Prompt - Here is a block of records. Copy every line in it that includes "sigEnter".

Stored data entries -

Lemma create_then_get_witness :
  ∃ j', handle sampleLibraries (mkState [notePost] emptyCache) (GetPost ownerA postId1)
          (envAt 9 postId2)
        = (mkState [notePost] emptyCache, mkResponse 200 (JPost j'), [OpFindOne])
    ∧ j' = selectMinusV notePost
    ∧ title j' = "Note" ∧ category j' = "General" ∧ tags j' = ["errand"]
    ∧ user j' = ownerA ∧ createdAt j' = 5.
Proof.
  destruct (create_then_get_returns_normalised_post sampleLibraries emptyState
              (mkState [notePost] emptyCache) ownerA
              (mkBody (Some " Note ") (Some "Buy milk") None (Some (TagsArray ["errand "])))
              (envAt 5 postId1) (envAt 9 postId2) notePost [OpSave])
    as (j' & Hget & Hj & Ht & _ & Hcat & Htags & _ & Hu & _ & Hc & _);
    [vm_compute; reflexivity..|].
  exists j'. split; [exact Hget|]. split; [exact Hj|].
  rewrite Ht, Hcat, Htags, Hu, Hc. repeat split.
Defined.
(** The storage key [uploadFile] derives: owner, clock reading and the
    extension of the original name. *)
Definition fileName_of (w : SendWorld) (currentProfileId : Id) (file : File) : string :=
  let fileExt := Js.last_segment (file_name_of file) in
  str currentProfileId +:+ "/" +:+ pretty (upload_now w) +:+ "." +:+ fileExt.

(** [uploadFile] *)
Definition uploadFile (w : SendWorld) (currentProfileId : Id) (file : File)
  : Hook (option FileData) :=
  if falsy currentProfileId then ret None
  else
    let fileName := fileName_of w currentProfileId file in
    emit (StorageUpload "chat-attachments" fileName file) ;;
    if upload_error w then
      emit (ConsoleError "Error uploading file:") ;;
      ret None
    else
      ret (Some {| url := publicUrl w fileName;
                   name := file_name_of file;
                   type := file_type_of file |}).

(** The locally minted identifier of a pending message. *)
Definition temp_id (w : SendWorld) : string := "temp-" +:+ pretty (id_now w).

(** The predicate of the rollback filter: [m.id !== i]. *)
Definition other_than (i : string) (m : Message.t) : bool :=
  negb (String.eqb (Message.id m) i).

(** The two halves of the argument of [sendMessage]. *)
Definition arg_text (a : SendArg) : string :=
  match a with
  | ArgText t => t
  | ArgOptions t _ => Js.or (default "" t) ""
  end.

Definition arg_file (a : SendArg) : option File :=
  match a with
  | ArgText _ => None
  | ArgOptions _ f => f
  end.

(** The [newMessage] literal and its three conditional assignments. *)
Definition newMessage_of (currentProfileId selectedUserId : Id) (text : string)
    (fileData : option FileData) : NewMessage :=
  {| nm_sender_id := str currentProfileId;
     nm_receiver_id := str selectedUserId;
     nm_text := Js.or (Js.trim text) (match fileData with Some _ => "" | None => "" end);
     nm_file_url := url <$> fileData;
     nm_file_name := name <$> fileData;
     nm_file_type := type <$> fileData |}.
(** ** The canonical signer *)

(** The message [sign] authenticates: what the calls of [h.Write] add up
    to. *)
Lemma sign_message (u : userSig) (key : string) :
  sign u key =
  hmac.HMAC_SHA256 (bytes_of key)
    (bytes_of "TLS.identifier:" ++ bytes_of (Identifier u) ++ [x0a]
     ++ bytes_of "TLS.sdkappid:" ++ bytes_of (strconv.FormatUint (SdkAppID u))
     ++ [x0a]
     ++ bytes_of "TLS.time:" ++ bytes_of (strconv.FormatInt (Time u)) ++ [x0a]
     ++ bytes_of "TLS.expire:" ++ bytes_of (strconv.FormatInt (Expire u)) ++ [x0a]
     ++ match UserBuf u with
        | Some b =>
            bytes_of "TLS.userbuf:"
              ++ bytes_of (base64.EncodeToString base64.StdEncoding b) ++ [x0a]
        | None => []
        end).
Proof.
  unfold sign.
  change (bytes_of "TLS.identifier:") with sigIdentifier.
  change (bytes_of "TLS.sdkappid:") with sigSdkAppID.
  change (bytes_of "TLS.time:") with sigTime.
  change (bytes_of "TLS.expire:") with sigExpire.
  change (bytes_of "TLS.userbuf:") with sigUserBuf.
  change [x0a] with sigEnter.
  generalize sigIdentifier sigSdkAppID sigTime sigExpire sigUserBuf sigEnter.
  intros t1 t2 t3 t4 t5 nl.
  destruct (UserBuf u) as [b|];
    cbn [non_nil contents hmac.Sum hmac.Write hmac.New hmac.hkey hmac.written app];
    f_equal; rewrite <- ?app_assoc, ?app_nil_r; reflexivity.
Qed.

Solution to this task -
  change [x0a] with sigEnter.
  generalize sigIdentifier sigSdkAppID sigTime sigExpire sigUserBuf sigEnter.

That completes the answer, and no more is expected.